Mataram, HarianNTB.com – Pemerintah Provinsi Nusa Tenggara Barat (NTB) tengah merancang peleburan Dinas Pemberdayaan Perempuan, Perlindungan Anak, dan Keluarga Berencana (DP3AKB) ke dalam Dinas Sosial.
Langkah ini menuai kritik keras dari Suara Perempuan Nusantara (SPN), organisasi advokasi berbasis di Kota Mataram, yang menilai kebijakan tersebut sebagai bentuk pelemahan terhadap upaya perlindungan perempuan dan anak.
Ketua Suara Perempuan Nusantara, Nur Khotimah, menegaskan bahwa keputusan ini justru muncul di tengah lonjakan kasus kekerasan seksual di NTB, mulai dari pesantren hingga kampus.
“Ketika angka kekerasan meningkat, pemerintah justru mengikis struktur yang selama ini menjadi benteng pertama korban. Ini ironis dan membahayakan,” ujar Nur Khotimah dalam keterangan tertulis yang diterima Harian NTB, Minggu (27/4/2025).
Berdasarkan Catatan Tahunan (Catahu) Komnas Perempuan 2024, kata Nur Khotimah, terjadi lonjakan lebih dari 30 persen kasus kekerasan berbasis gender secara nasional.
“Di NTB, berbagai laporan lokal beberapa bulan terakhir mengungkapkan peningkatan signifikan kekerasan di lingkungan pendidikan dan domestik, mempertegas urgensi penguatan, bukan pelemahan, institusi perlindungan korban,” jelasnya.
Rencana peleburan DP3AKB disebut-sebut sebagai bagian dari efisiensi birokrasi. Namun, Suara Perempuan Nusantara mengingatkan bahwa isu perlindungan perempuan dan anak tidak bisa diperlakukan semata sebagai soal administrasi teknis.
“Ketika fungsi perlindungan perempuan dan anak dilebur ke dalam dinas dengan beban kerja yang sangat luas, korban akan kehilangan jalur pertolongan yang cepat, sensitif, dan fokus,” kata Nur Khotimah.
Dikatakan, bahwa selama ini DP3AKB memiliki mandat khusus untuk menangani laporan kekerasan seksual, menyediakan layanan konseling, pendampingan hukum, hingga shelter sementara bagi korban.
Ia juga menilai jika DP3AKB dilebur, dikhawatirkan layanan-layanan vital ini akan terdilusi di tengah prioritas lain Dinas Sosial yang beragam, mulai dari penanganan kemiskinan hingga rehabilitasi sosial umum.

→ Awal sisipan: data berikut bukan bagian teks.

(* ===== verification/RpcMempoolProps.v ===== *)
(** * Theorems about broadcasting and subscriptions *)

From Stdlib Require Import ZArith Lia.
From stdpp Require Import base gmap strings list pretty.
From S2P Require Import Prelude Bitmap Comet Store Cometcompat MempoolIDs Adapter RpcMempool.

Open Scope Z_scope.

Section broadcast.
Context `{ME : MempoolEnv}.

Lemma logged_run {A} c (r : outcome A) l : logged c r l = (l ++ [c], r).
Proof. reflexivity. Qed.

Lemma gossip_or_remove_ok text tx l :
  TxGossiper_Publish tx = Ok tt -> gossip_or_remove text tx l = (l ++ [GossiperPublish tx], Ok tt).
Proof. intros H. unfold gossip_or_remove. by rewrite logged_run, H. Qed.

Lemma gossip_or_remove_err text tx e l :
  TxGossiper_Publish tx = Err e -> (forall t, Mempool_RemoveTxByKey (tx_Key tx) <> Panic t) ->
  gossip_or_remove text tx l =
    (l ++ [GossiperPublish tx; MempoolRemoveTxByKey (tx_Key tx)], Err (ErrWrap text e)).
Proof.
  intros H Hp. unfold gossip_or_remove. rewrite logged_run, H, run_bind.
  unfold ignore_err. rewrite logged_run, <- app_assoc. cbn.
  destruct (Mempool_RemoveTxByKey (tx_Key tx)) eqn:E; [destruct a; done|done|].
  by destruct (Hp text0).
Qed.

Hint Rewrite @logged_run : run.

(** A deferred call always happens, and its error does not show. *)
Lemma deferring_run {A} c (d : outcome unit) (m : M Log A) l l' r :
  m l = (l', r) ->
  deferring (logged c d) m l = (l' ++ [c], match d with Panic t => Panic t | _ => r end).
Proof. intros H. unfold deferring, ignore_err. rewrite H, logged_run. by destruct d as [[]|e|t]. Qed.

(** The subscriptions that the bus has, after a sequence of calls: a call that
    it refuses changes nothing. *)
Definition bus_step (live : gset (string * string)) (c : RpcCall) : gset (string * string) :=
  match c with
  | BusSubscribe s q => if is_ok (EventBus_Subscribe s q) then {[(s, q)]} ∪ live else live
  | BusUnsubscribe s q => if is_ok (EventBus_Unsubscribe s q) then live ∖ {[(s, q)]} else live
  | BusUnsubscribeAll s =>
      if is_ok (EventBus_UnsubscribeAll s) then filter (fun p => p.1 <> s) live else live
  | _ => live
  end.
Definition subscriptions (l : Log) : gset (string * string) := foldl bus_step ∅ l.

(** A subscription for the transaction is possible. *)
Record may_subscribe (tx : bytes) : Prop := {
  sub_clients : EventBus_NumClients < maxClients;
  sub_subs : EventBus_NumClientSubscriptions "" < maxSubs;
  sub_ok : EventBus_Subscribe "" (EventQueryTxFor tx) = Ok tt
}.

(** When the mempool accepts a transaction but gossiping it fails, the
    three broadcasts answer with an error; the asynchronous and the synchronous
    one take the transaction out of the mempool again, so that it can be sent
    once more, but the committing one leaves it there (and asks the
    bus to end its subscription). *)
Theorem gossip_failure tx res e l :
  Mempool_CheckTx tx = Ok tt -> Mempool_Response tx = CheckResponse res ->
  ctx_Code res = CodeTypeOK -> TxGossiper_Publish tx = Err e ->
  (forall t, Mempool_RemoveTxByKey (tx_Key tx) <> Panic t) -> may_subscribe tx ->
  (forall t, EventBus_Unsubscribe "" (EventQueryTxFor tx) <> Panic t) ->
  let removing := [MempoolCheckTx tx; GossiperPublish tx; MempoolRemoveTxByKey (tx_Key tx)] in
  let q := EventQueryTxFor tx in
  BroadcastTxAsync tx l = (l ++ removing,
    Err (ErrWrap "tx added to local mempool but failed to gossip" e)) /\
  BroadcastTxSync tx l = (l ++ removing, Err (ErrWrap "failed to gossip tx" e)) /\
  BroadcastTxCommit tx l =
    (l ++ [BusSubscribe "" q; MempoolCheckTx tx; GossiperPublish tx; BusUnsubscribe "" q],
     Err (ErrWrap "tx added to local mempool but failure to broadcast" e)).
Proof.
  intros Hc Hr Hok He Hp [H1 H2 H3] Hu removing q. split; [|split].
  - unfold BroadcastTxAsync. run. rewrite Hc. cbn [wrap_outcome].
    rewrite (gossip_or_remove_err _ _ e) by done.
    rewrite <- app_assoc. reflexivity.
  - unfold BroadcastTxSync. rewrite run_bind, logged_run, Hc, Hr, Hok. cbn [Z.eqb CodeTypeOK].
    rewrite run_bind, (gossip_or_remove_err _ _ e) by done. rewrite <- app_assoc. reflexivity.
  - unfold BroadcastTxCommit. destruct (Z.leb_spec maxClients EventBus_NumClients); [lia|].
    destruct (Z.leb_spec maxSubs (EventBus_NumClientSubscriptions "")); [lia|].
    rewrite run_bind, run_wrap_err, logged_run. cbn [fst snd]. rewrite H3. cbn [wrap_outcome].
    erewrite deferring_run.
    2: { rewrite run_bind, run_wrap_err, logged_run. cbn [fst snd]. rewrite Hc, Hr.
      cbn [wrap_outcome]. rewrite Hok. cbn [Z.eqb CodeTypeOK negb].
      rewrite run_bind, run_wrap_err, logged_run. cbn [fst snd]. rewrite He. reflexivity. }
    rewrite <- !app_assoc. destruct (EventBus_Unsubscribe _ _) eqn:E; [done..|]. by destruct (Hu text).
Qed.

(** What a committing broadcast does between subscribing and unsubscribing. *)
Definition commit_calls (tx : bytes) (r : outcome (ResultBroadcastTxCommit * option error))
    (mid : Log) : Prop :=
  (mid = [MempoolCheckTx tx] /\
     (forall c err, r = Ok (c, err) -> ctx_Code (btc_CheckTx c) <> CodeTypeOK /\ err = None)) \/
  (mid = [MempoolCheckTx tx; GossiperPublish tx] /\ Mempool_CheckTx tx = Ok tt /\
     (forall c, r = Ok (c, None) ->
        deliverTx = DeliverMsg (Some (btc_TxResult c, btc_Height c)) /\
        ctx_Code (btc_CheckTx c) = CodeTypeOK)).

(** The part between subscribing and unsubscribing. *)
Lemma commit_body_calls tx l l' r :
  (wrap_err "error on broadcastTxCommit" (logged (MempoolCheckTx tx) (Mempool_CheckTx tx)) ;;
   match Mempool_Response tx with
   | CheckCtxDone e => fail (ErrWrap "context finished while waiting for CheckTx result" e)
   | CheckResponse res =>
       if negb (ctx_Code res =? CodeTypeOK)
       then mret (commit_result res zero_ExecTxResult tx 0 None)
       else
         wrap_err "tx added to local mempool but failure to broadcast"
           (logged (GossiperPublish tx) (TxGossiper_Publish tx)) ;;
         lift (wait_for_commit res tx)
   end) l = (l', r) ->
  exists mid, l' = l ++ mid /\ commit_calls tx r mid.
Proof.
  rewrite run_bind, run_wrap_err, logged_run. cbn [fst snd].
  destruct (Mempool_CheckTx tx) as [[]| |] eqn:Hc; cbn [wrap_outcome].
  2,3: intros [= <- <-]; eexists; (split; [reflexivity|]); left; (split; [reflexivity|]); discriminate.
  destruct (Mempool_Response tx) as [res|e] eqn:Hr.
  2: { intros [= <- <-]. eexists. split; [reflexivity|]. left. split; [reflexivity|]. discriminate. }
  destruct (Z.eqb_spec (ctx_Code res) CodeTypeOK) as [Hok|Hok]; cbn [negb].
  2: { intros [= <- <-]. eexists. split; [reflexivity|]. left. split; [reflexivity|].
    unfold commit_result. intros c err [= <- <-]. done. }
  rewrite run_bind, run_wrap_err, logged_run. cbn [fst snd].
  destruct (TxGossiper_Publish tx) as [[]| |]; cbn [wrap_outcome]; rewrite ?run_lift;
    intros [= <- <-]; rewrite <- app_assoc; eexists; (split; [reflexivity|]); right;
    (split; [reflexivity|]); (split; [exact Hc|]); intros c; [|discriminate..].
  unfold wait_for_commit, commit_result. destruct deliverTx as [[[]|]| | |]; intros [= <-]; done.
Qed.

Lemma subscriptions_between tx r mid l q :
  commit_calls tx r mid ->
  subscriptions (l ++ mid ++ [BusUnsubscribe "" q]) =
    if is_ok (EventBus_Unsubscribe "" q) then subscriptions l ∖ {[(""%string, q)]} else subscriptions l.
Proof. unfold subscriptions. rewrite !foldl_app. by intros [[-> _]|[-> _]]. Qed.

(** C35: A committing broadcast always asks the bus to end its subscription:
    whatever happens after subscribing, its last call unsubscribes.  The
    subscription is gone exactly when the bus accepts this call: the handler
    only logs a refusal, and the subscription stays.  In between, the
    transaction is gossiped at most once and only after the mempool accepted
    it; and an answer without an error whose check passed is the result and the
    height of the transaction's event. *)
Theorem BroadcastTxCommit_calls tx l l' r :
  BroadcastTxCommit tx l = (l', r) ->
  let q := EventQueryTxFor tx in
  (l' = l /\ is_ok r = false) \/
  (l' = l ++ [BusSubscribe "" q] /\ is_ok r = false /\ is_ok (EventBus_Subscribe "" q) = false) \/
  (exists mid, l' = l ++ [BusSubscribe "" q] ++ mid ++ [BusUnsubscribe "" q] /\
     commit_calls tx r mid /\
     (("", q)%string ∈ subscriptions l' <-> is_ok (EventBus_Unsubscribe "" q) = false)).
Proof.
  intros H q. revert H. unfold BroadcastTxCommit. fold q. cbv zeta.
  destruct (maxClients <=? _); [intros [= <- <-]; by left|].
  destruct (maxSubs <=? _); [intros [= <- <-]; by left|].
  rewrite run_bind, run_wrap_err, logged_run. cbn [fst snd].
  destruct (EventBus_Subscribe "" q) as [[]| |] eqn:Hs; cbn [wrap_outcome];
    [|intros [= <- <-]; right; by left..].
  match goal with |- deferring _ ?m _ = _ -> _ => destruct (m (l ++ [BusSubscribe "" q])) as [l1 r1] eqn:Hm end.
  rewrite (deferring_run _ _ _ _ _ _ Hm). apply commit_body_calls in Hm as (mid & -> & Hmid).
  intros [= <- <-]. right. right. exists mid. rewrite <- !app_assoc. split; [done|]. split.
  { destruct (EventBus_Unsubscribe "" q); [done..|].
    destruct Hmid as [[-> _]|(-> & Hc & _)]; [left|right]; (split; [done|]); [|split; [done|]]; discriminate. }
  rewrite (app_assoc l), (subscriptions_between _ _ _ _ _ Hmid).
  assert (("", q)%string ∈ subscriptions (l ++ [BusSubscribe "" q])) as Hin.
  { unfold subscriptions. rewrite foldl_app. cbn. rewrite Hs. cbn. set_solver. }
  destruct (EventBus_Unsubscribe "" q); cbn; set_solver.
Qed.

(** [UnconfirmedTxs] answers the first transactions of the mempool, at most
    as many as the limit (none for a negative one), with their true count; it
    never panics. *)
Theorem UnconfirmedTxs_spec limitPtr :
  exists n, UnconfirmedTxs limitPtr = Ok {| ut_Count := Z.of_nat n; ut_Total := Mempool_Size;
      ut_TotalBytes := Mempool_SizeBytes; ut_Txs := take n Mempool_ReapAll |} /\
    (n <= length Mempool_ReapAll)%nat /\
    match limitPtr with
    | None => n = length Mempool_ReapAll
    | Some limit => Z.of_nat n = Z.max 0 (Z.min limit (Z.of_nat (length Mempool_ReapAll)))
    end.
Proof.
  unfold UnconfirmedTxs.
  set (limit := match limitPtr with None => _ | Some l => _ end).
  assert (0 <= limit <= Z.of_nat (length Mempool_ReapAll)) as Hl.
  { unfold limit. destruct limitPtr as [l|]; [|lia]. destruct (Z.ltb_spec (Z.min l (Z.of_nat (length Mempool_ReapAll))) 0); lia. }
  exists (Z.to_nat limit). unfold slice.
  destruct (Z.leb_spec 0 limit), (Z.leb_spec limit (Z.of_nat (length Mempool_ReapAll))); try lia.
  cbn. rewrite Z.sub_0_r, drop_0, length_take. split; [|split; [lia|]].
  - do 2 f_equal. lia.
  - unfold limit. destruct limitPtr as [l|]; [|lia].
    destruct (Z.ltb_spec (Z.min l (Z.of_nat (length Mempool_ReapAll))) 0); lia.
Qed.
End broadcast.

(** ** The pump of a subscription *)

Definition delivered (events : list sub_event) : list bytes :=
  omap (fun e => match e with SubMsg d _ => Some d | SubCanceled _ => None end) events.

(** The events a subscriber is shown are a prefix of those published, in their
    order; only the end of the subscription adds an error frame, and while it
    runs nothing is left out. *)
Theorem pump_spec closeIfSlow events ws running :
  pump closeIfSlow events = (ws, running) ->
  exists seen tail, ws = (WsEvent <$> seen) ++ tail /\ seen `prefix_of` delivered events /\
    (running = true -> tail = [] /\ seen = delivered events) /\
    (tail = [] \/ exists err, tail = [WsServerError err] /\ running = false).
Proof.
  revert ws running. induction events as [|[d w|err] events IH]; intros ws running; cbn [pump].
  - intros [= <- <-]. exists [], []. split_and!; auto.
  - destruct (negb w && closeIfSlow).
    + intros [= <- <-]. exists [d], [WsServerError (ErrText "subscription was canceled (reason: slow client)")].
      split_and!; [done|cbn; apply prefix_cons, prefix_nil|done|]. right. eauto.
    + destruct (pump closeIfSlow events) as [ws' running'] eqn:E. intros [= <- <-].
      destruct (IH _ _ eq_refl) as (seen & tail & -> & Hp & Hr & Ht).
      exists (d :: seen), tail. split_and!; [done|by apply prefix_cons| |done].
      intros H. destruct (Hr H) as [-> ->]. done.
  - case_match; intros [= <- <-].
    + exists [], []. split_and!; auto; [apply prefix_nil|done].
    + exists [], [WsServerError (cancel_reason err)]. split_and!; [done|apply prefix_nil|done|].
      right. eauto.
Qed.

(** ** A concrete node *)

#[global] Instance demo_mempool : MempoolEnv := {
  Mempool_CheckTx := fun _ => Ok tt;
  Mempool_Response := fun _ => CheckResponse (mkResponseCheckTx 0 [] "" "");
  Mempool_RemoveTxByKey := fun _ => Ok tt;
  Mempool_ReapAll := [[1]; [2]];
  Mempool_Size := 2;
  Mempool_SizeBytes := 2;
  TxGossiper_Publish := fun _ => Err (ErrText "no peers");
  tx_Key := fun tx => tx;
  tx_hash := fun tx => tx;
  EventQueryTxFor := fun _ => "tm.event='Tx'";
  cmtquery_New := fun q => Ok q;
  EventBus_NumClients := 0;
  EventBus_NumClientSubscriptions := fun _ => 0;
  EventBus_Subscribe := fun _ _ => Ok tt;
  EventBus_Unsubscribe := fun _ _ => Ok tt;
  EventBus_UnsubscribeAll := fun _ => Ok tt;
  deliverTx := DeliverTimeout
}.

Lemma gossip_failure_witness :
  (BroadcastTxSync [7] []).1 = [MempoolCheckTx [7]; GossiperPublish [7]; MempoolRemoveTxByKey [7]] /\
  MempoolRemoveTxByKey [7] ∉ (BroadcastTxCommit [7] []).1.
Proof.
  destruct (gossip_failure [7] (mkResponseCheckTx 0 [] "" "") (ErrText "no peers") [])
    as (_ & H2 & H3).
  - reflexivity.
  - reflexivity.
  - reflexivity.
  - reflexivity.
  - intros t. discriminate.
  - split; reflexivity.
  - intros t. discriminate.
  - rewrite H2, H3. split; [reflexivity|]. cbn.
    intros H. repeat (apply elem_of_cons in H as [H|H]; [discriminate|]). by apply elem_of_nil in H.
Defined.

Lemma BroadcastTxCommit_calls_witness :
  (exists mid, (BroadcastTxCommit [7] []).1
    = [BusSubscribe "" "tm.event='Tx'"] ++ mid ++ [BusUnsubscribe "" "tm.event='Tx'"]) /\
  ("", "tm.event='Tx'")%string ∉ subscriptions (BroadcastTxCommit [7] []).1.
Proof.
  destruct (BroadcastTxCommit_calls [7] [] (BroadcastTxCommit [7] []).1 (BroadcastTxCommit [7] []).2)
    as [[H _]|[(H & _ & _)|(mid & H & _ & Hs)]].
  - reflexivity.
  - discriminate H.
  - discriminate H.
  - split; [exists mid; exact H|]. intros Hin. apply Hs in Hin. discriminate Hin.
Defined.

Lemma pump_spec_witness :
  exists seen tail, (pump true [SubMsg [1] true; SubMsg [2] false]).1 = (WsEvent <$> seen) ++ tail.
Proof.
  destruct (pump_spec true [SubMsg [1] true; SubMsg [2] false] _ _ eq_refl) as (seen & tail & H & _).
  exists seen, tail. exact H.
Defined.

“Ini bukan sekadar perubahan struktur. Ini tentang kehidupan nyata para korban yang semakin sulit mendapatkan keadilan,” tegas Nur Khotimah.

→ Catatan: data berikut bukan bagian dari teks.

(* ===== verification/Wire.v ===== *)
(** * The protobuf wire format of the generated codecs

    The parts every [Marshal], [Size] and [Unmarshal] of the [*.pb.go] files
    repeats: variable-length integers, tags, length-delimited fields, and the
    skipping of unknown fields.  A buffer is the list of its bytes; a writer
    fills it from the end, so it puts its bytes in front of what is written. *)

From Stdlib Require Import ZArith Lia.
From stdpp Require Import base strings list numbers.
From S2P Require Import Prelude Bitmap.

Open Scope Z_scope.

Definition i32 (z : Z) : Z := wrapS 32 z.
Definition is_i32 (z : Z) : Prop := - 2147483648 <= z <= 2147483647.
Definition is_u32 (z : Z) : Prop := 0 <= z <= 4294967295.

Definition ErrInvalidLength : error := ErrText "proto: negative length found during unmarshaling".
Definition ErrIntOverflow : error := ErrText "proto: integer overflow".
Definition ErrUnexpectedEndOfGroup : error := ErrText "proto: unexpected end of group".
Definition ErrUnexpectedEOF : error := ErrSentinel "io.ErrUnexpectedEOF".

(** ** Variable-length integers *)

(** [math_bits.Len64] *)
Definition Len64 (x : Z) : Z := if x =? 0 then 0 else Z.log2 x + 1.

Definition sov (x : Z) : Z := (Len64 (Z.lor x 1) + 6) / 7.

(** The loop of [encodeVarint]; a 64-bit value has at most ten groups of seven
    bits, so nine turns are enough. *)
Fixpoint varint_loop (fuel : nat) (v : Z) : bytes :=
  match fuel with
  | O => [u8 v]
  | S fuel =>
      if 128 <=? v then u8 (Z.lor (Z.land v 127) 128) :: varint_loop fuel (Z.shiftr v 7)
      else [u8 v]
  end.
Definition encodeVarint (v : Z) : bytes := varint_loop 9 v.

(** The reading loop, from its [shift] and the value so far. *)
Fixpoint varint_from (shift acc : Z) (dAtA : bytes) : outcome (Z * bytes) :=
  if 64 <=? shift then Err ErrIntOverflow
  else
    match dAtA with
    | [] => Err ErrUnexpectedEOF
    | b :: rest =>
        let acc := Z.lor acc (u64 (Z.shiftl (Z.land b 127) shift)) in
        if b <? 128 then Ok (acc, rest) else varint_from (shift + 7) acc rest
    end.
Definition decodeVarint (dAtA : bytes) : outcome (Z * bytes) := varint_from 0 0 dAtA.

(** ** Fields, as the writers put them in front of the buffer *)

Definition put_varint (tag v : Z) (dAtA : bytes) : bytes :=
  if negb (v =? 0) then tag :: encodeVarint (u64 v) ++ dAtA else dAtA.

Definition put_bytes (tag : Z) (x dAtA : bytes) : bytes :=
  if (0 <? length x)%nat then tag :: encodeVarint (Z.of_nat (length x)) ++ x ++ dAtA else dAtA.

Definition put_bool (tag : Z) (b : bool) (dAtA : bytes) : bytes :=
  if b then tag :: 1 :: dAtA else dAtA.

(** Their contributions to [Size]. *)
Definition size_varint (v : Z) : Z := if negb (v =? 0) then 1 + sov (u64 v) else 0.
Definition size_bytes (x : bytes) : Z :=
  let l := Z.of_nat (length x) in if 0 <? l then 1 + l + sov l else 0.
Definition size_bool (b : bool) : Z := if b then 2 else 0.

(** ** Skipping an unknown field *)

(** The tail from a position that may lie beyond the end. *)
Definition zdrop (n : Z) (l : bytes) : bytes :=
  if Z.of_nat (length l) <=? n then [] else drop (Z.to_nat n) l.

(** The loop of [skip]: [iNdEx] bytes are consumed, [rest] are left. *)
Fixpoint skip_loop (fuel : nat) (depth iNdEx : Z) (rest : bytes) : outcome Z :=
  match fuel with
  | O => Err ErrUnexpectedEOF
  | S fuel =>
      match rest with
      | [] => Err ErrUnexpectedEOF
      | _ =>
          r ← decodeVarint rest;
          let '(wire, rest1) := r in
          let iNdEx := iNdEx + Z.of_nat (length rest - length rest1) in
          let wireType := Z.land wire 7 in
          let continue (depth iNdEx : Z) (rest : bytes) : outcome Z :=
            if iNdEx <? 0 then Err ErrInvalidLength
            else if depth =? 0 then Ok iNdEx
            else skip_loop fuel depth iNdEx rest in
          if wireType =? 0 then
            r ← decodeVarint rest1;
            let '(_, rest2) := r in
            continue depth (iNdEx + Z.of_nat (length rest1 - length rest2)) rest2
          else if wireType =? 1 then continue depth (iNdEx + 8) (zdrop 8 rest1)
          else if wireType =? 2 then
            r ← decodeVarint rest1;
            let '(len, rest2) := r in
            let iNdEx := iNdEx + Z.of_nat (length rest1 - length rest2) in
            let len := i64 len in
            if len <? 0 then Err ErrInvalidLength
            else continue depth (i64 (iNdEx + len)) (zdrop len rest2)
          else if wireType =? 3 then continue (depth + 1) iNdEx rest1
          else if wireType =? 4 then
            if depth =? 0 then Err ErrUnexpectedEndOfGroup
            else continue (depth - 1) iNdEx rest1
          else if wireType =? 5 then continue depth (iNdEx + 4) (zdrop 4 rest1)
          else Err (ErrText "proto: illegal wireType")
      end
  end.
Definition skip (dAtA : bytes) : outcome Z := skip_loop (S (length dAtA)) 0 0 dAtA.

(** ** Reading *)

(** A field reader gets the wire type and the bytes after the tag; [total] is
    the length of the whole buffer, for the overflow test of [postIndex]. *)
Definition get_varint {A} (wireType : Z) (set : Z -> A) (rest : bytes) : outcome (A * bytes) :=
  if negb (wireType =? 0) then Err (ErrText "proto: wrong wireType")
  else
    r ← decodeVarint rest;
    let '(v, rest) := r in Ok (set v, rest).

Definition get_bytes {A} (total wireType : Z) (set : bytes -> A) (rest : bytes) :
    outcome (A * bytes) :=
  if negb (wireType =? 2) then Err (ErrText "proto: wrong wireType")
  else
    r ← decodeVarint rest;
    let '(len, rest) := r in
    let len := i64 len in
    if len <? 0 then Err ErrInvalidLength
    else if i64 (total - Z.of_nat (length rest) + len) <? 0 then Err ErrInvalidLength
    else if Z.of_nat (length rest) <? len then Err ErrUnexpectedEOF
    else Ok (set (take (Z.to_nat len) rest), drop (Z.to_nat len) rest).

(** The loop of [Unmarshal]: [field] reads the fields the message knows, by
    field number and wire type. *)
Fixpoint unmarshal_loop {A} (fuel : nat) (total : Z)
    (field : A -> Z -> Z -> bytes -> option (outcome (A * bytes)))
    (m : A) (dAtA : bytes) : outcome A :=
  match fuel with
  | O => Ok m
  | S fuel =>
      match dAtA with
      | [] => Ok m
      | _ =>
          r ← decodeVarint dAtA;
          let '(wire, rest) := r in
          let fieldNum := i32 (Z.shiftr wire 3) in
          let wireType := Z.land wire 7 in
          if wireType =? 4 then Err (ErrText "proto: wiretype end group for non-group")
          else if fieldNum <=? 0 then Err (ErrText "proto: illegal tag")
          else
            match field m fieldNum wireType rest with
            | Some r => r' ← r; let '(m', rest') := r' in unmarshal_loop fuel total field m' rest'
            | None =>
                skippy ← skip dAtA;
                if (skippy <? 0) || (i64 (total - Z.of_nat (length dAtA) + skippy) <? 0)
                then Err ErrInvalidLength
                else if Z.of_nat (length dAtA) <? skippy then Err ErrUnexpectedEOF
                else unmarshal_loop fuel total field m (zdrop skippy dAtA)
            end
      end
  end.

Definition unmarshal {A} (field : Z -> A -> Z -> Z -> bytes -> option (outcome (A * bytes)))
    (m : A) (dAtA : bytes) : outcome A :=
  unmarshal_loop (length dAtA) (Z.of_nat (length dAtA)) (field (Z.of_nat (length dAtA))) m dAtA.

Suara Perempuan Nusantara menilai langkah ini bertentangan dengan semangat konstitusi yang menjamin hak atas rasa aman setiap warga negara, khususnya perempuan dan anak.
Untuk itu, pihaknya mendesak Pemprov NTB untuk membatalkan rencana peleburan dan sebaliknya memperkuat kelembagaan perlindungan korban di tingkat daerah.
“Negara seharusnya memperluas perlindungan, bukan mempersempit. NTB harus berdiri di barisan daerah yang berpihak pada korban, bukan sebaliknya,” katanya.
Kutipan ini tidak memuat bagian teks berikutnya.